■ Work order: Give the number of lines in the listing that contain the word "LimitError", and nothing besides.

__________________________________________________

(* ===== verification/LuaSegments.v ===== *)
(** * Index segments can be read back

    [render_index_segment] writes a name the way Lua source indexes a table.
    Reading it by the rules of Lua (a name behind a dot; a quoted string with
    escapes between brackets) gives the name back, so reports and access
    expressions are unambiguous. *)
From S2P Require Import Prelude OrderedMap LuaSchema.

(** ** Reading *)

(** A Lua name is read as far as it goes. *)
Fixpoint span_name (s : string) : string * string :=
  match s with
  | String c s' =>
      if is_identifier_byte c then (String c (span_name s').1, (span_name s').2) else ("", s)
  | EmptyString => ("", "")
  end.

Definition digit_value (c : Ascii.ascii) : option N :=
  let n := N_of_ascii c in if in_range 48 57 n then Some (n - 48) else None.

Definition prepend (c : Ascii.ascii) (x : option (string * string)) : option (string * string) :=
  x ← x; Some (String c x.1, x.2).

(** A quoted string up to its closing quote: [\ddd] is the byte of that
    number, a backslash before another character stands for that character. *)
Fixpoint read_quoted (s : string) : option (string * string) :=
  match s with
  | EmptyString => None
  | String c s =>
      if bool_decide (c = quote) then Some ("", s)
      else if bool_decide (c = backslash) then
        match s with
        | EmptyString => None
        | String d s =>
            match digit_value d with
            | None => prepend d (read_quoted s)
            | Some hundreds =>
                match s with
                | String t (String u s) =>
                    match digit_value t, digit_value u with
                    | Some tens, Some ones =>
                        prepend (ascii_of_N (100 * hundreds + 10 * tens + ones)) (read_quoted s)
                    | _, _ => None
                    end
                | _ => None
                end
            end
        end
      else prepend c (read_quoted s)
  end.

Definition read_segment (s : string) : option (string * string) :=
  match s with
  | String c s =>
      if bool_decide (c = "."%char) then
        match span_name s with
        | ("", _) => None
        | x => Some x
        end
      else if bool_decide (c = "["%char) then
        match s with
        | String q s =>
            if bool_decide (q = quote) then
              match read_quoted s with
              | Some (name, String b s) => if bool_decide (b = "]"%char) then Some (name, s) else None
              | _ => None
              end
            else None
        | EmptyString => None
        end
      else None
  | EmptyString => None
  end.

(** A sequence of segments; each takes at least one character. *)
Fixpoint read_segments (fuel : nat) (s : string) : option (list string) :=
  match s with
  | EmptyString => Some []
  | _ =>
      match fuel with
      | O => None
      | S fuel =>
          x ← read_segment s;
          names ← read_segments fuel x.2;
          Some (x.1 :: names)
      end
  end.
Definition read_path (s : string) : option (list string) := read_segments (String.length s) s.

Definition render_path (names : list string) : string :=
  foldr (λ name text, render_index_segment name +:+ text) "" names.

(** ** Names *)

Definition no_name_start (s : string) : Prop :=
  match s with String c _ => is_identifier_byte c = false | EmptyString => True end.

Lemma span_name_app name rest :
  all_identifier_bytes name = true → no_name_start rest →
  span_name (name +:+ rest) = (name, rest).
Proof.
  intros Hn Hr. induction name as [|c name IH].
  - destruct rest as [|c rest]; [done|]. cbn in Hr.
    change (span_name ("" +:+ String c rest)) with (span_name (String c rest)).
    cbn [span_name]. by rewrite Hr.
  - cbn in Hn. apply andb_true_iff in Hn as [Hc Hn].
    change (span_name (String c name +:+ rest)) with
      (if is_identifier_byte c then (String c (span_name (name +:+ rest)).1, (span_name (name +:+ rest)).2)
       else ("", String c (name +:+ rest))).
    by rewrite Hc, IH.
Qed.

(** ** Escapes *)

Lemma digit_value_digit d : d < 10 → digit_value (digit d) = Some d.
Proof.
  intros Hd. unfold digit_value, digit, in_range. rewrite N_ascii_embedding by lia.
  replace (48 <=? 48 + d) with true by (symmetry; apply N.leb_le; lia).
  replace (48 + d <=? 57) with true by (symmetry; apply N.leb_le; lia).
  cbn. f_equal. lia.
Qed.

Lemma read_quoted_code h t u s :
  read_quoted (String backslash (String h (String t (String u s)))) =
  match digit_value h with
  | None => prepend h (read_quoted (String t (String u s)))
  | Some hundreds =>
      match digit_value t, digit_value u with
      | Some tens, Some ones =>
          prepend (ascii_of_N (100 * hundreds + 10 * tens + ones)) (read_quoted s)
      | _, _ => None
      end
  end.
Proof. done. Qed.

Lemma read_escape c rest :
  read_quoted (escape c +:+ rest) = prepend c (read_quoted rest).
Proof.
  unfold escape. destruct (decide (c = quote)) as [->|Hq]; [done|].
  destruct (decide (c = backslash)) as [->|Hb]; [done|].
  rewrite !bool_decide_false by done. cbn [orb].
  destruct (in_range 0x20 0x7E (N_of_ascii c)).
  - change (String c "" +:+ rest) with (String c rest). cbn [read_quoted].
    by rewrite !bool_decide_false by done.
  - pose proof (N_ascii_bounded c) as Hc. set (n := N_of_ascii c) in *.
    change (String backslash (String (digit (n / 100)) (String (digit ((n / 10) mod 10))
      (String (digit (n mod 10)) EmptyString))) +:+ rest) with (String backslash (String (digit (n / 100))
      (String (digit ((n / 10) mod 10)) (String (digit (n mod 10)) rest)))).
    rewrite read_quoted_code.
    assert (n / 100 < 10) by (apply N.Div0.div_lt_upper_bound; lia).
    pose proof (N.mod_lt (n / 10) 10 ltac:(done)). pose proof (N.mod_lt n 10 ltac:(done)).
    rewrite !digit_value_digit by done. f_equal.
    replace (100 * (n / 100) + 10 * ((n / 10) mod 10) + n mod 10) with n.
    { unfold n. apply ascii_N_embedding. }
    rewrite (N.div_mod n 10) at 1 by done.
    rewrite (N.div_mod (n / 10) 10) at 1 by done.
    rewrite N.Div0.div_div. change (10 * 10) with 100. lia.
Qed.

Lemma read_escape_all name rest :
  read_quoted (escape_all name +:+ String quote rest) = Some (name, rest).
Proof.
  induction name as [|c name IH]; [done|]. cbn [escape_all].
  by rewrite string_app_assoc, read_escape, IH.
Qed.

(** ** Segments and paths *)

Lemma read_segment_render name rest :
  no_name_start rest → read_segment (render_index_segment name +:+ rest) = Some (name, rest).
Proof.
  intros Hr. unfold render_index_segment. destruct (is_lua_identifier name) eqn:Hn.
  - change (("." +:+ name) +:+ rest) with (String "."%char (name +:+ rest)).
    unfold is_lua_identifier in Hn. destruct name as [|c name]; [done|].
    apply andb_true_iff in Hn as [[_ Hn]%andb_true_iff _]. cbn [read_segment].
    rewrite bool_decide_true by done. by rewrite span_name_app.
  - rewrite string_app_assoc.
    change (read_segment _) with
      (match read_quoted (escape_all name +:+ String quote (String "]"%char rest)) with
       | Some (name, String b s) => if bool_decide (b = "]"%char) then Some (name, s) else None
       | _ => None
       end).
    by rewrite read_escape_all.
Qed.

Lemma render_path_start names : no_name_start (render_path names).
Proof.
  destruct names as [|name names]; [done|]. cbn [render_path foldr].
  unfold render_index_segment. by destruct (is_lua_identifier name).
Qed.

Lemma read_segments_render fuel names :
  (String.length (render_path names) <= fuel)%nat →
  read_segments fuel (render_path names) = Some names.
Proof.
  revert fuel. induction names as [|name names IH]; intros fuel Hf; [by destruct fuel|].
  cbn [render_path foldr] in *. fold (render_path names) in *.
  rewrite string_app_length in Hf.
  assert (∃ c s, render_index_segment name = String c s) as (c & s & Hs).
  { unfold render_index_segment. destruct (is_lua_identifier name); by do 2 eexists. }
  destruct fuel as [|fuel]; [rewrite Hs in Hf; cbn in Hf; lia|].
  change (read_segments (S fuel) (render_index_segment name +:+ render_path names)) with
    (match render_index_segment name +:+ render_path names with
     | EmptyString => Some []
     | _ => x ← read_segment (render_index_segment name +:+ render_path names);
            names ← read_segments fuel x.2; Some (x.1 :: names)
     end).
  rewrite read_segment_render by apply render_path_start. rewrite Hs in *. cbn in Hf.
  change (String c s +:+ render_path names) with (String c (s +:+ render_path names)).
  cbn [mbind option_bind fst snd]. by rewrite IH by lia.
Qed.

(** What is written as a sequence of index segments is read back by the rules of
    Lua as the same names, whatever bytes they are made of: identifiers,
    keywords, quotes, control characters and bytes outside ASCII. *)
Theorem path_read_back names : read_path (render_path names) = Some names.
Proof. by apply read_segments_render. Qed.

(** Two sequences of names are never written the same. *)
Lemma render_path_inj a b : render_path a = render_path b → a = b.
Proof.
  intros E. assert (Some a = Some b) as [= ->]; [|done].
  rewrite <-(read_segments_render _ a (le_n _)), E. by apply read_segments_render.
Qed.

__________________________________________________

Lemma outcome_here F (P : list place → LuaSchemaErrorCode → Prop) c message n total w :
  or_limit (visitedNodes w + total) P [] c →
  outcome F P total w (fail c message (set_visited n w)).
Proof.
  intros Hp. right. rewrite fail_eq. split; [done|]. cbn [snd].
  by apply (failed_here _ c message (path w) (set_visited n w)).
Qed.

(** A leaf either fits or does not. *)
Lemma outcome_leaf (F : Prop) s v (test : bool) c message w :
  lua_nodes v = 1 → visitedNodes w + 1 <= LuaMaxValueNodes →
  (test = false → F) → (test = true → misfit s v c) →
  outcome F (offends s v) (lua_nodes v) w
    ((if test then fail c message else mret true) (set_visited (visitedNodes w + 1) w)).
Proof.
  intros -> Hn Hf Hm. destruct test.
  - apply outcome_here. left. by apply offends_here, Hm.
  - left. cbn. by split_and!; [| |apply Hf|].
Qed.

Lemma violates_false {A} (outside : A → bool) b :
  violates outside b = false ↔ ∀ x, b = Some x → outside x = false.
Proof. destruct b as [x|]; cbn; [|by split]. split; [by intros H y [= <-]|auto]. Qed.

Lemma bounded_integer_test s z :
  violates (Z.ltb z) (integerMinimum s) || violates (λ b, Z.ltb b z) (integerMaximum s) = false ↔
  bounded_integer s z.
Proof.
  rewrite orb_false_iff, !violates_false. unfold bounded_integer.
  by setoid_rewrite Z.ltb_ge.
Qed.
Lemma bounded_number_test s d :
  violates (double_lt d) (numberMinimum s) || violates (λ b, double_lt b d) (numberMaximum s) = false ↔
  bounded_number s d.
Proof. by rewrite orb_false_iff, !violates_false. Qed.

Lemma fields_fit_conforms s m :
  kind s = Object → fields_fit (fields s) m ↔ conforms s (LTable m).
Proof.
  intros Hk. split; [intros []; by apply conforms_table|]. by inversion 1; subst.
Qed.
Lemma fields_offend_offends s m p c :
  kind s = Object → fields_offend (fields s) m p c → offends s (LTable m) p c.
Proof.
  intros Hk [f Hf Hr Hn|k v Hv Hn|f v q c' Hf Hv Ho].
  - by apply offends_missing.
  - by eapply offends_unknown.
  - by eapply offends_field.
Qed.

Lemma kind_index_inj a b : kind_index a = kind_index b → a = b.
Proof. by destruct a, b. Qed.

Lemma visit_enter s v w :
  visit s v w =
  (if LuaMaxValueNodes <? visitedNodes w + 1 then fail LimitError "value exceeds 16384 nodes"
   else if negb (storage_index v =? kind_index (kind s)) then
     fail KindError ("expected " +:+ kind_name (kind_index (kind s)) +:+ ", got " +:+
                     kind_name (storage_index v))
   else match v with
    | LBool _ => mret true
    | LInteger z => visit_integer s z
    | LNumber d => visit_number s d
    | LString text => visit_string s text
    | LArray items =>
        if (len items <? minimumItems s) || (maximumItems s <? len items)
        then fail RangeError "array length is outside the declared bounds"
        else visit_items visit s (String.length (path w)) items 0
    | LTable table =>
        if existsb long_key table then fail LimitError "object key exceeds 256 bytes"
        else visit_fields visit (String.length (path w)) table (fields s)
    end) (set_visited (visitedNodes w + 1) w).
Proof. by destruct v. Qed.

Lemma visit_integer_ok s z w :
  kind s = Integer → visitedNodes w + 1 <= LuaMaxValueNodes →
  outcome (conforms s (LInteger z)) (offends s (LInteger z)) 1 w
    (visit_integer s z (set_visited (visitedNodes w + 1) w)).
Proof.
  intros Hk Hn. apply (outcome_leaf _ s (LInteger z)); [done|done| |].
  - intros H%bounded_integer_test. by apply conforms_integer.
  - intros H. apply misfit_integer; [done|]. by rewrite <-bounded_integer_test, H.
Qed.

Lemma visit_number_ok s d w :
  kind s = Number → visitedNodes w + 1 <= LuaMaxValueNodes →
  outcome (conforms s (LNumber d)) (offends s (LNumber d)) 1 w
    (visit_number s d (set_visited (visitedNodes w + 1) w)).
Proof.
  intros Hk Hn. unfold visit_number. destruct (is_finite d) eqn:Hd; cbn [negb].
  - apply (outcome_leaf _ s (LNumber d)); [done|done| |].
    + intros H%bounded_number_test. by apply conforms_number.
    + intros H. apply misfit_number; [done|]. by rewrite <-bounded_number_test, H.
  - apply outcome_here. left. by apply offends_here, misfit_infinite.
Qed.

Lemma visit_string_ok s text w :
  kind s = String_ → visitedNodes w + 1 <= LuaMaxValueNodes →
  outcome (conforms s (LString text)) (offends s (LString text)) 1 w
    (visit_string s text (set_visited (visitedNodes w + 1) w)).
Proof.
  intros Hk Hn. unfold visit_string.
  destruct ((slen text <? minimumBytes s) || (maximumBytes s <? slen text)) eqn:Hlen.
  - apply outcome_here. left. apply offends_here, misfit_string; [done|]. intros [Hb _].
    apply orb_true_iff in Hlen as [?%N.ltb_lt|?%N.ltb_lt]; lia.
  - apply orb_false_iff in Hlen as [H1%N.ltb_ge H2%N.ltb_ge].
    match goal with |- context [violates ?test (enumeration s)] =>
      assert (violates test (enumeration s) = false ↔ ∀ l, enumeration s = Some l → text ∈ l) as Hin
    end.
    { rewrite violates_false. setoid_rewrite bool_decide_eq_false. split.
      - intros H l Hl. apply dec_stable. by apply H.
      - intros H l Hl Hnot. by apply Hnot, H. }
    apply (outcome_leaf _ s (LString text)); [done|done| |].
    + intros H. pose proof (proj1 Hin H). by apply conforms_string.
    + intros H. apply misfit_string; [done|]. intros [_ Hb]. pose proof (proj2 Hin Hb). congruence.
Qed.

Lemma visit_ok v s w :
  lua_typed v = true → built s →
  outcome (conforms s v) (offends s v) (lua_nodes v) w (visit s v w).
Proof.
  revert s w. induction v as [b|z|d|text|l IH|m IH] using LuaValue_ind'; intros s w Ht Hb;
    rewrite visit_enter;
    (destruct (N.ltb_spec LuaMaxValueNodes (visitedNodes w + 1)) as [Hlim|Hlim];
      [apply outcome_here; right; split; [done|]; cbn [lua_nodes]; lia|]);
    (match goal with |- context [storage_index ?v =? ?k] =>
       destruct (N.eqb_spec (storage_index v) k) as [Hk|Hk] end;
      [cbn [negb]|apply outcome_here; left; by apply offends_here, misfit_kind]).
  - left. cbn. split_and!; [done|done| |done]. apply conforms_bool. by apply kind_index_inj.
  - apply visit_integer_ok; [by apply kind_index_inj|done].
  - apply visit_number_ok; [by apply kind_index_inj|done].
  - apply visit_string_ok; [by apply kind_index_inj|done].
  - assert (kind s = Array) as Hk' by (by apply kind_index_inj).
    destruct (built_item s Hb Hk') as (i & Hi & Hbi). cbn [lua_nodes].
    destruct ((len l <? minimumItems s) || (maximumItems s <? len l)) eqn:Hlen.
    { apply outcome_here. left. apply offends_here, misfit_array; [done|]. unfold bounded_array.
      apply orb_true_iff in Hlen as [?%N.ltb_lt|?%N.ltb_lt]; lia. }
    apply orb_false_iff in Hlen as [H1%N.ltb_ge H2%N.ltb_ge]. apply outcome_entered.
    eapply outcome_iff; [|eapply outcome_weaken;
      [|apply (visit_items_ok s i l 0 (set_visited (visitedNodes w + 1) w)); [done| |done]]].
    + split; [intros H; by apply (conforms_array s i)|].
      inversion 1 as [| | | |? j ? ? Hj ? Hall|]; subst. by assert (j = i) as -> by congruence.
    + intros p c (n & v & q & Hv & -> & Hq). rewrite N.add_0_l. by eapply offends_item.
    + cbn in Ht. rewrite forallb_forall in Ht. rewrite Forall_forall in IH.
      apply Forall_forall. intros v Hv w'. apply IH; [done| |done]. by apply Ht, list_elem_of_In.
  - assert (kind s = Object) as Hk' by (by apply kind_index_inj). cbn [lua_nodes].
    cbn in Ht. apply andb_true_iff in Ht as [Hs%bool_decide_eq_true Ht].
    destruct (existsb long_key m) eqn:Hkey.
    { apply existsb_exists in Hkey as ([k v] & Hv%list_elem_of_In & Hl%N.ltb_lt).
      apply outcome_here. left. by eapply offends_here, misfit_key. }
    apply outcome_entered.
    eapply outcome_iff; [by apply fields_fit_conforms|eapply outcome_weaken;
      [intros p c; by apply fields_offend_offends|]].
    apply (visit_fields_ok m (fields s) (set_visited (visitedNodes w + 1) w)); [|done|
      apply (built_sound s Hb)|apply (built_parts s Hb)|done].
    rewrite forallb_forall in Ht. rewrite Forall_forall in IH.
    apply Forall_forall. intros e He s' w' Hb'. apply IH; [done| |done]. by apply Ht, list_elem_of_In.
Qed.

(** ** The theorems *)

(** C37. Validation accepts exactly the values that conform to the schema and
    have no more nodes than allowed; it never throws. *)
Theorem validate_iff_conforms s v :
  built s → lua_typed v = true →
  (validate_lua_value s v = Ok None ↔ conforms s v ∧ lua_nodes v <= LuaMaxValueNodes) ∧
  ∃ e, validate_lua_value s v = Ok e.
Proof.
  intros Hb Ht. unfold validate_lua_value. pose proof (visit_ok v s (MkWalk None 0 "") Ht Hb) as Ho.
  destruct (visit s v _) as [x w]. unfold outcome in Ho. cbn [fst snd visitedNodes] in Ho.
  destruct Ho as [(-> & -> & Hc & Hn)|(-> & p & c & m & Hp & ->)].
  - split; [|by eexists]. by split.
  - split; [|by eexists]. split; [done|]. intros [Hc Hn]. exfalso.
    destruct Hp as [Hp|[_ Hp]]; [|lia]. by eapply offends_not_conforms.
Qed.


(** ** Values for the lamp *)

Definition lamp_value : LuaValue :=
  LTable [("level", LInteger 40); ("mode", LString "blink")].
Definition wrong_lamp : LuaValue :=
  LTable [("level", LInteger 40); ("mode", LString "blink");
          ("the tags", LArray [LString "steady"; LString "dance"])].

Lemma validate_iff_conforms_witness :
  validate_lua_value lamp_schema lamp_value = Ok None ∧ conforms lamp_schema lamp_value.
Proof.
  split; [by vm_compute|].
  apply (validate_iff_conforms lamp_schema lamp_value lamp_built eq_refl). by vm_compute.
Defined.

__________________________________________________

■ Answer space: 2